Opinión

Arte para todos

La Jefa de Gobierno de la Ciudad de México, Clara Brugada Molina, presentó la Universidad de las Artes de la Ciudad de México

Durante años, en el discurso público, la cultura ha sido tratada como un lujo: algo bonito, inspirador, pero prescindible. Un rubro al que se recorta primero cuando hay apremios y que suele quedar relegado a festivales, inauguraciones y fotos. Por eso, la decisión del gobierno capitalino de crear la Universidad de las Artes no es menor: coloca a la cultura donde pocas veces se le ha permitido estar, en el centro de la política pública.

El proyecto anunciado por Clara Brugada rompe con esa lógica decorativa. No se trata de un centro cultural más ni de un programa temporal, sino de educación superior pública y gratuita, con capacidad para miles de estudiantes. Es una señal clara: el arte no es un accesorio del desarrollo, es parte de él.

La medida también pone el dedo en una herida que rara vez se atiende: la deuda histórica con quienes quieren formarse profesionalmente en disciplinas artísticas. Las cifras de rechazo en universidades públicas son demoledoras y muestran una verdad incómoda: el talento abunda, los espacios no. Cada año, miles de jóvenes quedan fuera no por falta de vocación o capacidad, sino por un sistema que normalizó la exclusión. La Universidad de las Artes aparece, así, como una respuesta concreta a esa desigualdad estructural.
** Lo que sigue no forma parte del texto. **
(** C3 (as amended): a result query for an identifier with no record and
    no cached value is answered by what the store's read does; when that
    read raises, the caller gets the 500 envelope "Unexpected error at
    getting results: <message>", nothing is cached and the state is
    unchanged.  That envelope is the only failure response of the
    handler: every response is a 200 or this envelope, so a missing
    record has no response of its own. *)
Theorem missing_record_outcome :
  (forall (o : Backend.oracle) (L : Library) (b : Backend.t) (req : request)
          (i err : string),
      get_argument req "task_id" None = Done (Some i) ->
      Backend.tasks b !! i = None ->
      Backend.cache b !! i = None ->
      Backend.fault o (RedisGet (PStr i)) = None ->
      Backend.fault o (GetResults (PStr i)) = None ->
      Backend.on_missing o (PStr i) = Raise err ->
      let h := serve (ResultsHandler.get (Backend.env o L) req) b in
      resp h = results_failure err /\ cache_writes h = 0 /\ ext h = b)
  /\ (forall (S : Type) (E : Collaborators S) (req : request) (s : S),
        let h := serve (ResultsHandler.get E req) s in
        status_code (resp h) = 200%Z \/ generic_failure (resp h)).
Proof.
  split.
  - intros o L b req i err Hid Hrow Hcache Hf1 Hf2 Hmiss h. subst h.
    rewrite (get_store_raises (Backend.env o L) req b (Some i) Hid PNone b
               err b).
    + done.
    + simpl of_arg. rewrite perform_redis_get by done. by rewrite Hcache.
    + done.
    + simpl of_arg. rewrite perform_get_results_missing by done.
      by rewrite Hmiss.
  - intros S E req s. apply (get_answers E req s).
Qed.

Lemma missing_record_outcome_witness :
  resp (Examples.query Backend.reliable "T9" Backend.empty)
    = results_failure "TaskNotFoundError: T9"
  /\ cache_writes (Examples.query Backend.reliable "T9" Backend.empty) = 0
  /\ ext (Examples.query Backend.reliable "T9" Backend.empty) = Backend.empty.
Proof.
  exact (proj1 missing_record_outcome Backend.reliable Plain.library
           Backend.empty (Examples.results_of "T9") "T9"
           "TaskNotFoundError: T9"
           eq_refl eq_refl eq_refl eq_refl eq_refl eq_refl).
Defined.

(** C3, as stated, fails: the store has no record of T9 and signals it;
    the caller gets the generic failure response, the same response an
    unrelated failure (here of the cache read) carrying that message
    gets. *)
Lemma missing_record_is_a_generic_failure :
  Backend.tasks Backend.empty !! "T9" = None
  /\ Backend.cache Backend.empty !! "T9" = None
  /\ generic_failure (resp (Examples.query Backend.reliable "T9" Backend.empty))
  /\ resp (Examples.query Backend.reliable "T9" Backend.empty)
     = resp (Examples.query
               (Backend.failing is_cache_read "TaskNotFoundError: T9")
               "T9" Backend.empty).
Proof.
  repeat split. exists "TaskNotFoundError: T9". reflexivity.
Qed.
Pero el proyecto no está exento de debate. El anuncio de que no habrá examen de admisión abre una discusión necesaria. Por un lado, rompe con filtros que durante décadas funcionaron como mecanismos de elitización. Por otro, obliga a repensar cómo se evaluará la permanencia, el aprovechamiento y la calidad académica. El reto será demostrar que democratizar el acceso no significa renunciar a la excelencia, sino redefinirla desde criterios más justos y contemporáneos.

En el fondo, la apuesta es más profunda. En tiempos donde la agenda pública suele reducirse a lo inmediato como seguridad, obras y cifras, este proyecto envía un mensaje distinto: también se gobierna apostando por lo intangible. Por el pensamiento crítico. Por la creatividad como motor social. Por la cultura entendida no como entretenimiento, sino como herramienta de cohesión, identidad y futuro.

La Universidad de las Artes no solo formará artistas. Si cumple lo que promete, formará ciudadanos con mirada crítica, capaces de imaginar otros horizontes para la ciudad. Y en una época marcada por la prisa y la polarización, apostar por eso no es un gesto romántico: es una decisión política de largo alcance.

Por cierto:

1. AGUAS. De la asesoría política a la presunta extorsión: así se describe el caso del expriista y excandidato a diputado federal Alfonso del Rosal, actual director de la consultoría Intelekto, señalada por presuntamente obtener información sensible de sus propios clientes durante campañas y diagnósticos estratégicos para luego usarla como mecanismo de presión cuando la relación se tensaba; fuentes aseguran que Del Rosal presume vínculos con alcaldes, ministros y otros actores de poder, mientras excolaboradores hablan de decisiones erráticas y un entorno interno conflictivo, y ya se comenta que alistan denuncias ante la FGR, en una historia que apenas comienza y que deja una pregunta en el aire: ¿de la consultoría al uso faccioso de la información?

2. movimientos que no se anuncian, se sienten. Fabián Ricardo Gómez Calcáneo, marino de formación y operador con resultados acreditados, estaría por llegar a Colima para asumir una tarea prioritaria en materia de seguridad, luego de cerrar un ciclo con números que hablan por sí solos en Atizapán de Zaragoza. En su mensaje de despedida informó que presentó su renuncia al alcalde Pedro Rodríguez, a quien reconoció por su integridad y visión de gobierno, y explicó que el cambio responde a una nueva encomienda profesional. Los datos respaldan el movimiento: Atizapán concluyó como una de las ciudades con mejor percepción de seguridad del país (lugar 30 en la ENSU), con reducciones sostenidas en expectativa de delincuencia, percepción de corrupción y problemáticas urbanas; además, cifras del SESNSP reflejan caídas contundentes en delitos clave como robo de vehículo (-69%), robo a casa habitación (-64%), homicidio doloso (-57%), extorsión (-43%) y feminicidio (-75%). Con ese antecedente, no sorprende que su nombre empiece a sonar para una plaza donde poner orden dejó de ser discurso y se volvió urgencia, y donde -me dicen- el anuncio oficial está a horas de distancia.